The X-ray taken of the left shoulder showed no obvious bony lesion. In the doctors opinion the lady sustained concussion soft tissue injuries and psychological trauma. The complaints she has of dizziness was due to the head injury that she had the psychological trauma she had has not been overcome and the doctor believed that it contributed a lot to the current complaints that she has and added that she will benefit from counseling. The medical report for Agnetta Kwoba is exhibit 12. It lists that the patient had chest contusion, long contusion as indicated by coughing of blood. In the doctors opinion the girl sustained concussion and soft tissue injuries from the accident. She experienced pains and psychological sock. She appears to have recovered from both of them fairly well.
The report of Paulo Wandera is exhibit 13 lists the injuries as swelling on the left parietal region, he had contusion of neck muscle. He had difficulties in breathing. The doctors findings are that the boy sustained injuries during the accident mainly soft tissue injuries. He has recovered fairly well from them except for the occasional dyspota that he gets and the doctor expects him otherwise to get fully healed.
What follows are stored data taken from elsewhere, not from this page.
(** [get_impacted_account_visitor]. *)
Definition operation_get_impacted_accounts (d : database) (o : operation) : gset Z :=
  match o with
  | op_transfer op => {[ tr_to op ]}
  | op_limit_order_create _ => ∅
  | op_limit_order_cancel op => {[ lx_fee_paying_account op ]}
  | op_call_order_update _ => ∅
  | op_fill_order op => {[ fo_account_id op ]}
  | op_account_create op => {[ acc_registrar op; acc_referrer op ]} ∪ authority_accounts (acc_owner op) ∪ authority_accounts (acc_active op)
  | op_account_update op => {[ acu_account op ]} ∪ from_option authority_accounts ∅ (acu_owner op) ∪ from_option authority_accounts ∅ (acu_active op)
  | op_account_whitelist op => {[ acw_account_to_list op ]}
  | op_account_transfer op => {[ atr_new_owner op ]}
  | op_asset_create _ => ∅
  | op_asset_update op => from_option (λ a, {[ a ]}) ∅ (au_new_issuer op)
  | op_asset_update_bitasset _ => ∅
  | op_asset_update_feed_producers _ => ∅
  | op_asset_issue op => {[ ai_issue_to_account op ]}
  | op_asset_reserve _ => ∅
  | op_asset_fund_fee_pool _ => ∅
  | op_asset_settle _ => ∅
  | op_asset_global_settle _ => ∅
  | op_asset_publish_feed _ => ∅
  | op_witness_create op => {[ wc_witness_account op ]}
  | op_witness_update op => {[ wu_witness_account op ]}
  | op_proposal_create _ op => proposed_accounts (pc_proposed_ops op)
  | op_proposal_update _ _ => ∅
  | op_proposal_delete _ _ => ∅
  | op_withdraw_permission_create op => {[ wpc_authorized_account op ]}
  | op_withdraw_permission_update op => {[ wpu_authorized_account op ]}
  | op_withdraw_permission_claim op => {[ wpl_withdraw_from_account op ]}
  | op_withdraw_permission_delete op => {[ wpd_authorized_account op ]}
  | op_committee_member_create op => {[ cc_committee_member_account op ]}
  | op_committee_member_update op => {[ cu_committee_member_account op ]}
  | op_committee_member_update_global_parameters _ => ∅
  | op_vesting_balance_create op => {[ vc_owner op ]}
  | op_vesting_balance_withdraw _ => ∅
  | op_worker_create _ => ∅
  | op_custom _ => ∅
  | op_assert _ => ∅
  | op_balance_claim _ => ∅
  | op_override_transfer op => {[ ov_to op; ov_from op; ov_issuer op ]}
  | op_transfer_to_blind op => {[ tb_from op ]} ∪ outputs_accounts (tb_outputs op)
  | op_blind_transfer op => inputs_accounts (bt_inputs op) ∪ outputs_accounts (bt_outputs op)
  | op_transfer_from_blind op => {[ fb_to op ]} ∪ inputs_accounts (fb_inputs op)
  | op_asset_settle_cancel op => {[ asc_account op ]}
  | op_asset_claim_fees _ => ∅
  | op_fba_distribute op => {[ fd_account_id op ]}
  | op_bid_collateral op => {[ bc_bidder op ]}
  | op_execute_bid op => {[ xb_bidder op ]}
  | op_welcome_bonus op => {[ wb_receiver op ]}
  | op_referral_bonus op => {[ rb_referred_account op; rb_referrer_account op ]}
  | op_sale_bonus op => {[ sb_payer op; sb_seller op; sb_buyer op ]}
  | op_founder_bonus op => {[ fb_payer op; get_founder_account d ]}
  | op_witness_bonus op => {[ nb_payer op; nb_receiver op ]}
  | op_escrow_create op => {[ ec_buyer op; ec_seller op; ec_escrow op ]}
  | op_escrow_release op => close_accounts (release_op op)
  | op_escrow_return op => close_accounts (return_op op)
  | op_multisig_transfer op => {[ tr_to (ms_transfer op) ]} ∪ ms_signatories op
  | op_listing_create op => {[ Listing.lc_seller op; lc_publisher op ]}
  | op_listing_update op => {[ lu_seller op ]} ∪ from_option (λ a, {[ a ]}) ∅ (lu_publisher op)
  | op_listing_delete op => {[ ld_seller op ]}
  | op_listing_report op => {[ lr_reporting_account op ]}
  | op_escrow_extend op => {[ ex_fee_paying_account op; ex_seller_account op; ex_buyer_account op; ex_escrow_account op ]}
  | op_verification op => {[ OMNIBAZAAR_KYC_ACCOUNT; ve_account op ]}
  | op_exchange_create op => {[ OMNIBAZAAR_EXCHANGE_ACCOUNT; xc_sender op ]}
  | op_exchange_complete op => {[ OMNIBAZAAR_EXCHANGE_ACCOUNT; xf_receiver op ]}
  | op_reserved_names_update _ => ∅
  end.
I have considered the injuries of these three plaintiffs and find that they were soft tissue injuries which have healed save for pain. I have considered the awards in the authorities referred to me by the defence. I have to note the age of the awards and also consider that the court has to take into account the inflationary trend and the fallen value of the Kenya shilling. I have taken into consideration all these factors and doing the best I can I make the following assessment.
1. For Elizabth Nabwitikha Atero
(a) special damages of Kshs.1,100.00
(b) general damages for pain and suffering Kshs 50,000.00
2. For Agnetta Kwoba
(a) special damages Kshs 1,000.00
(b) general damages for pain suffering and loss of amenities Kshs 25,000.00
3. For Paul Wandera
(a) special damages Kshs 1,100.00
(b) general damages for pain and suffering and loss of amenities Kshs 15,000.00
I therefore enter judgment for the plaintiffs again the defendants on the following terms:
1. Janepher Asami
(a) special damages Kshs 1,100.00 with interest at court rates from the date of filing until payment in full.
(b) general damages for pain suffering and loss of amenities Kshs 185,000.00 One hundred and eighty five thousand with interest at court rates from the date of judgment until payment in full.
2. Elizabeth Nabwitikha Atero
(a) special damages Kshs 1,000.00 with interest at court rates from the date of filing until payment in full.
(b) general damages for pain suffering and loss of amenities Kshs 50,000.00 (Fifty thousands) with interest at court rates from the date of judgment until payment in full.
3. Agnetta Kwoba
(a) special damages Kshs 1,000.00 with interest at court rates from the date of filing until payment in full.
(b) general damages for pain suffering and loss of amenities Kshs 25,000.00 with interest at court rates from the date of judgment until payment in full.
4. Paul Wandera
(a) special damages Kshs 1,000.00 with interest at court rates from the date of filing until payment in full.
(b) general damages for pain suffering and loss of amenities Kshs 15,000.00 fifteen thousand with interest at court rates from the date of judgment until payment in full.
5. Costs of the case.
6. The adult share of Janepher Asami, Elizabth Ateroa nd Agnetta Kwoba who is an adult now to be paid out of them.
7. The minors share of Paul Wandera to be invested in an interest earning account in any sound financial institution in the join names of the mother and the Deputy Registrar of this Court.
a) The amount so invested not to be withdrawn without authority from the court.
b) Interest accrued on the said amount to be withdrawn from time to time whenever need arises and the same to be applied to the general and education needs of the minor.
(c) The main amount to be paid out to the minor when he attains the age of majority.
8. There will be liberty to apply.
Dated read and delivered at Kitale this 20th day of December 2001.